(* ===== verification/OpsStore.v ===== *)
(** * The schedulers' store

    src/local/sched/ops_store.rs: [ops.db].  One [Ops] value is the committed
    content of the database; each operation is one transaction.  The column
    [binding] of [scheduled_intents] holds the JSON text of a [ScheduleRef]
    that only the agent writes; here it is the [ScheduleRef].  SQLite's
    [strftime('%s', text)] is the parameter [SqliteTime]. *)

From S2P Require Import Prelude RustStr BTree PlanCode Json Jcs Calendar Text Store Proto.

Class SqliteTime : Type := { strftime_seconds : string -> option Z }.

(** The law: on the time stamps the agent writes, [strftime] gives their
    seconds. *)
Class SqliteTimeLaws `{SqliteTime} : Prop :=
  strftime_timestamp slot t : timestamp slot = Some t -> strftime_seconds slot = Some t.

(** ** Rows *)

Definition HISTORY_SECONDS : Z := 90 * 86400.
Definition HISTORY_RECORDS : Z := 1000.
Definition MAX_RECORD_BYTES : Z := 256 * 1024.

Record ManualCronReservation := {
  mr_plan_id : string; mr_cron_id : string; mr_digest_hex : string; mr_expires_at : Z; mr_run_id : string
}.
#[global] Instance reservation_eq_dec : EqDecision ManualCronReservation.
Proof. solve_decision. Defined.

Inductive RecordKind :=
| KCronRun | KBackupRun | KVerification | KArtifact | KAlertEvent | KWebhookDelivery | KServerBuild | KStagedSet.
#[global] Instance RecordKind_eq_dec : EqDecision RecordKind.
Proof. solve_decision. Defined.

Definition kind_name (k : RecordKind) : string :=
  match k with
  | KCronRun => "cron_run" | KBackupRun => "backup_run" | KVerification => "verification"
  | KArtifact => "artifact" | KAlertEvent => "alert_event" | KWebhookDelivery => "webhook_delivery"
  | KServerBuild => "server_build" | KStagedSet => "staged_set"
  end.

(** src/local/runner.rs *)
Record PlanRef := { pr_plan_id : string; pr_plan_digest_hex : string; pr_action_index : Z }.
#[global] Instance PlanRef_eq_dec : EqDecision PlanRef.
Proof. solve_decision. Defined.

Record ScheduleRef := { sr_plan : PlanRef; sr_scheduled_for : string; sr_attempt : Z }.
#[global] Instance ScheduleRef_eq_dec : EqDecision ScheduleRef.
Proof. solve_decision. Defined.

(** [serde_json::to_string] of the struct: its fields in order. *)
Definition schedule_json (s : ScheduleRef) : string :=
  let member (name text : string) := dquote +:+ name +:+ dquote +:+ ":" +:+ text in
  "{" +:+ member "plan" ("{" +:+ member "plan_id" (encode_string (pr_plan_id (sr_plan s))) +:+ ","
    +:+ member "plan_digest_hex" (encode_string (pr_plan_digest_hex (sr_plan s))) +:+ ","
    +:+ member "action_index" (dec_string (pr_action_index (sr_plan s))) +:+ "}") +:+ ","
  +:+ member "scheduled_for" (encode_string (sr_scheduled_for s)) +:+ ","
  +:+ member "attempt" (dec_string (sr_attempt s)) +:+ "}".

(** A row of [records]; [Row] of the source without the kind it was read by. *)
Record OpsRow := {
  or_seq : Z; or_kind : RecordKind; or_id : string; or_subject : string; or_slot : string;
  or_status : Z; or_at : Z; or_body : string
}.

Record Intent := { it_kind : RecordKind; it_id : string; it_binding : ScheduleRef }.
Record ClaimedSlot := { sl_kind : RecordKind; sl_subject : string; sl_slot : string }.

(** [o_next_seq]: the next AUTOINCREMENT value. *)
Record Ops := {
  o_reservations : list ManualCronReservation;
  o_intents : list Intent;
  o_meta : bmap string;
  o_records : list OpsRow;
  o_next_seq : Z;
  o_claimed : list ClaimedSlot
}.

Definition empty_ops : Ops :=
  {| o_reservations := []; o_intents := []; o_meta := []; o_records := []; o_next_seq := 1; o_claimed := [] |}.

Definition ops_reservations (o : Ops) (x : list ManualCronReservation) : Ops :=
  {| o_reservations := x; o_intents := o_intents o; o_meta := o_meta o; o_records := o_records o;
     o_next_seq := o_next_seq o; o_claimed := o_claimed o |}.
Definition ops_intents (o : Ops) (x : list Intent) : Ops :=
  {| o_reservations := o_reservations o; o_intents := x; o_meta := o_meta o; o_records := o_records o;
     o_next_seq := o_next_seq o; o_claimed := o_claimed o |}.
Definition ops_meta (o : Ops) (x : bmap string) : Ops :=
  {| o_reservations := o_reservations o; o_intents := o_intents o; o_meta := x; o_records := o_records o;
     o_next_seq := o_next_seq o; o_claimed := o_claimed o |}.
Definition ops_records (o : Ops) (x : list OpsRow) : Ops :=
  {| o_reservations := o_reservations o; o_intents := o_intents o; o_meta := o_meta o; o_records := x;
     o_next_seq := o_next_seq o; o_claimed := o_claimed o |}.
Definition ops_claimed (o : Ops) (x : list ClaimedSlot) : Ops :=
  {| o_reservations := o_reservations o; o_intents := o_intents o; o_meta := o_meta o;
     o_records := o_records o; o_next_seq := o_next_seq o; o_claimed := x |}.

(** A new row: appended with the next [seq]. *)
Definition append_record (o : Ops) (row : Z -> OpsRow) : Ops :=
  {| o_reservations := o_reservations o; o_intents := o_intents o; o_meta := o_meta o;
     o_records := o_records o ++ [row (o_next_seq o)]; o_next_seq := o_next_seq o + 1;
     o_claimed := o_claimed o |}.

Definition same_kind (a b : RecordKind) : bool := bool_decide (a = b).

Definition is_record (kind : RecordKind) (id : string) (r : OpsRow) : bool :=
  same_kind (or_kind r) kind && String.eqb (or_id r) id.
(* ===== verification/Effects.v ===== *)
(** * Operations on a shared state

    An operation of a component is a function from the state it finds to its
    result and the state it leaves.  A preorder on states that each primitive
    effect keeps is kept by every operation made of them. *)

From S2P Require Import Prelude.

Definition st (S A : Type) : Type := S -> A * S.

Definition ret {S A} (a : A) : st S A := fun s => (a, s).
Definition bind {S A B} (m : st S A) (k : A -> st S B) : st S B := fun s => let '(a, s) := m s in k a s.
Definition asks {S A} (f : S -> A) : st S A := fun s => (f s, s).

Notation "'let!' x ':=' m 'in' k" := (bind m (fun x => k))
  (at level 10, x pattern, m at level 100, k at level 200).
Notation "'do!' m 'in' k" := (bind m (fun _ => k)) (at level 10, m at level 100, k at level 200).

(** An operation that returns an error ends its caller. *)
Definition try_bind {S E A B} (m : st S (outcome E A)) (k : A -> st S (outcome E B)) : st S (outcome E B) :=
  let! r := m in match r with Ok a => k a | Err e => ret (Err e) | Panic => ret Panic end.

Notation "'try!' x ':=' m 'in' k" := (try_bind m (fun x => k))
  (at level 10, x pattern, m at level 100, k at level 200).
Notation "'run!' m 'in' k" := (try_bind m (fun _ => k)) (at level 10, m at level 100, k at level 200).

(** A [for] loop. *)
Fixpoint mfor {S A} (f : A -> st S unit) (l : list A) : st S unit :=
  match l with
  | [] => ret tt
  | x :: rest => do! f x in mfor f rest
  end.

(** A loop that collects the result of each iteration. *)
Fixpoint mmap {S A B} (f : A -> st S B) (l : list A) : st S (list B) :=
  match l with
  | [] => ret []
  | x :: rest => let! y := f x in let! ys := mmap f rest in ret (y :: ys)
  end.

(** ** What operations keep *)

Definition keeps {S} (R : relation S) {A} (m : st S A) : Prop := forall s, R s (m s).2.

Section keeps.
Context {S : Type} {R : relation S} {HR : PreOrder R}.

Lemma keeps_ret {A} (a : A) : keeps R (ret a).
Proof. intros s. reflexivity. Qed.

Lemma keeps_asks {A} (f : S -> A) : keeps R (asks f).
Proof. intros s. reflexivity. Qed.

Lemma keeps_bind {A B} (m : st S A) (k : A -> st S B) :
  keeps R m -> (forall a, keeps R (k a)) -> keeps R (bind m k).
Proof. intros Hm Hk s. unfold bind. specialize (Hm s). destruct (m s) as [a s1]. etrans; [exact Hm|apply Hk]. Qed.

Lemma keeps_try {E A B} (m : st S (outcome E A)) (k : A -> st S (outcome E B)) :
  keeps R m -> (forall a, keeps R (k a)) -> keeps R (try_bind m k).
Proof. intros Hm Hk. apply keeps_bind; [done|]. intros []; [apply Hk|apply keeps_ret..]. Qed.

Lemma keeps_mfor {A} (f : A -> st S unit) l : (forall x, keeps R (f x)) -> keeps R (mfor f l).
Proof. intros Hf. induction l; cbn [mfor]; [apply keeps_ret|]. by apply keeps_bind. Qed.

Lemma keeps_mmap {A B} (f : A -> st S B) l : (forall x, keeps R (f x)) -> keeps R (mmap f l).
Proof.
  intros Hf. induction l; cbn [mmap]; [apply keeps_ret|]. apply keeps_bind; [done|]. intros y.
  apply keeps_bind; [done|]. intros ys. apply keeps_ret.
Qed.

End keeps.

(** One operation of a sequence, with its result in hand. *)
Lemma run_bind {S A B} (P : S -> Prop) (m : st S A) (k : A -> st S B) s :
  (forall a s1, m s = (a, s1) -> P (k a s1).2) -> P (bind m k s).2.
Proof. unfold bind. destruct (m s) as [a s1]. auto. Qed.

(** What an operation does from one state: its trace, read off by [t] and
    only extended, with its result and the state it leaves. *)
Section traces.
Context {S E : Type} (t : S -> list E).

Definition run_from {A} (s : S) (m : st S A) (P : list E -> A -> S -> Prop) : Prop :=
  exists es, t (m s).2 = t s ++ es /\ P es (m s).1 (m s).2.

Lemma run_ret {A} s (a : A) (P : list E -> A -> S -> Prop) : P [] a s -> run_from s (ret a) P.
Proof. intros H. exists []. by rewrite app_nil_r. Qed.

Lemma run_asks {A} s (f : S -> A) (P : list E -> A -> S -> Prop) : P [] (f s) s -> run_from s (asks f) P.
Proof. intros H. exists []. by rewrite app_nil_r. Qed.

Lemma run_then {A B} s (m : st S A) (k : A -> st S B) P Q :
  run_from s m P ->
  (forall es a s1, P es a s1 -> run_from s1 (k a) (fun es2 b s2 => Q (es ++ es2) b s2)) ->
  run_from s (bind m k) Q.
Proof.
  intros (es & Ht & HP) Hk. unfold run_from, bind in *. destruct (m s) as [a s1]. cbn [fst snd] in *.
  destruct (Hk es a s1 HP) as (es2 & Ht2 & HQ). exists (es ++ es2). by rewrite Ht2, Ht, app_assoc.
Qed.

Lemma run_weaken {A} s (m : st S A) (P Q : list E -> A -> S -> Prop) :
  run_from s m P -> (forall es a s1, P es a s1 -> Q es a s1) -> run_from s m Q.
Proof. intros (es & Ht & HP) H. exists es. auto. Qed.

(** Operations that leave the trace as it is. *)
Definition silent : relation S := fun s s1 => t s1 = t s.

#[global] Instance silent_preorder : PreOrder silent.
Proof. split; unfold silent; [intros s; done|intros a b c H1 H2; congruence]. Qed.

Lemma run_silent {A} s (m : st S A) : keeps silent m -> run_from s m (fun es _ _ => es = []).
Proof. intros H. exists []. rewrite app_nil_r. split; [apply H|done]. Qed.

Lemma run_skip {A B} s (m : st S A) (k : A -> st S B) Q :
  keeps silent m -> (forall a s1, run_from s1 (k a) Q) -> run_from s (bind m k) Q.
Proof.
  intros Hm Hk. eapply run_then; [by apply run_silent|]. intros es a s1 ->. cbn [app]. apply Hk.
Qed.

End traces.

(** ** Taking a run apart *)

Lemma bind_inv {S A B} (m : st S A) (k : A -> st S B) s b s' :
  bind m k s = (b, s') -> exists a s1, m s = (a, s1) /\ k a s1 = (b, s').
Proof. unfold bind. destruct (m s) as [a s1]. eauto. Qed.

Lemma ret_inv {S A} (a b : A) (s s' : S) : ret a s = (b, s') -> b = a /\ s' = s.
Proof. intros [= <- <-]. done. Qed.

Lemma try_inv {S E A B} (m : st S (outcome E A)) (k : A -> st S (outcome E B)) s b s' :
  try_bind m k s = (Ok b, s') -> exists a s1, m s = (Ok a, s1) /\ k a s1 = (Ok b, s').
Proof. unfold try_bind, bind. destruct (m s) as [[a|e|] s1]; [eauto|done..]. Qed.

Lemma keeps_eq {S} {R : relation S} {A} (m : st S A) s a s' : keeps R m -> m s = (a, s') -> R s s'.
Proof. intros H Hm. specialize (H s). by rewrite Hm in H. Qed.
(** What the operating system gives: the random bytes of the [n]th id, the
    clock's milliseconds, the order in which a hash map is iterated; and the
    id of this server at each look at the trust store. *)
Class Host := {
  server_id : nat -> string;
  entropy : nat -> list ascii;
  subsec_millis : nat -> Z;
  iter_order : forall {A : Type}, nat -> list A -> list A
}.

Class HostLaws `{Host} : Prop :=
  iter_order_perm : forall (A : Type) n (l : list A), Permutation (iter_order n l) l.

(** [Scope] of the protocol. *)
Record Scope := { sc_scope : SignedScope; sc_service_id : string }.
Definition scope_of (scope : SignedScope) (service_id : string) : Scope :=
  {| sc_scope := scope; sc_service_id := service_id |}.
Definition default_scope : Scope := scope_of ("", "", "") "".

Inductive LogLevel := LInfo | LWarn | LError.
(** [event_condition::Kind], the kinds that are reported, and their numbers. *)
Inductive ConditionKind :=
| DeployFailed | CronFailed | CronMissed | BackupFailed | RestoreVerificationFailed | WebhookBuildFailed | TelemetryDropping.
Definition condition_number (k : ConditionKind) : Z :=
  match k with
  | DeployFailed => 1 | CronFailed => 6 | CronMissed => 7 | BackupFailed => 8 | RestoreVerificationFailed => 9
  | WebhookBuildFailed => 13 | TelemetryDropping => 14
  end.
#[global] Instance ConditionKind_eq_dec : EqDecision ConditionKind.
Proof. solve_decision. Defined.

Record LogIdentity := { li_source : string; li_scope : SignedScope; li_service_id : string; li_run_id : string }.
(* ===== verification/CronSched.v ===== *)
(** * The cron scheduler

    src/local/sched/cron.rs.  [State] is the scheduler's locked state, [World]
    everything an operation reads or writes: the state, ops.db with its
    failure generation, the admission store, the trusted lines of the
    runner's consumed log, the clock, the database calls that will fail, the
    tasks in flight and what was published, reported and logged.  An
    operation is a [World] transformer; it is one step (the source holds the
    state lock for parts of it) and the clock stands still in it. *)

From S2P Require Import Prelude RustStr BTree PlanCode Json Jcs Calendar Text Trust Verify.
From S2P Require Import Effects Store DefinitionStore AdmissionStore Queries CronExpr Proto OpsStore Runner CronJobs Sched.
Import Definitions.

(** ** State *)

Record Chain := { ch_cron_id : string; ch_run : CronRun; ch_retry_at : option Z; ch_waiting : bool }.

Section scheduler.
Context {J : Jiff} {JD : JiffDb} {JR : JsonReader} {PB : Prost} {ST : SqliteTime} {HO : Host}.

Record State := {
  s_jobs : bmap JobDef;
  s_chains : gmap string Chain;
  s_running : Z;
  s_reservations : gmap string ManualCronReservation;
  s_submitting : gset string;
  s_recovering : gset string;
  s_slots : list string;
  s_queued : gmap string string;
  s_failing : gset string
}.

Definition empty_state : State :=
  {| s_jobs := []; s_chains := ∅; s_running := 0; s_reservations := ∅; s_submitting := ∅;
     s_recovering := ∅; s_slots := []; s_queued := ∅; s_failing := ∅ |}.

_WHAT NEEDS TO BE DONE_
Reply with one number, the count of lines in the data that contain "agent".

_TASK RESULT_
2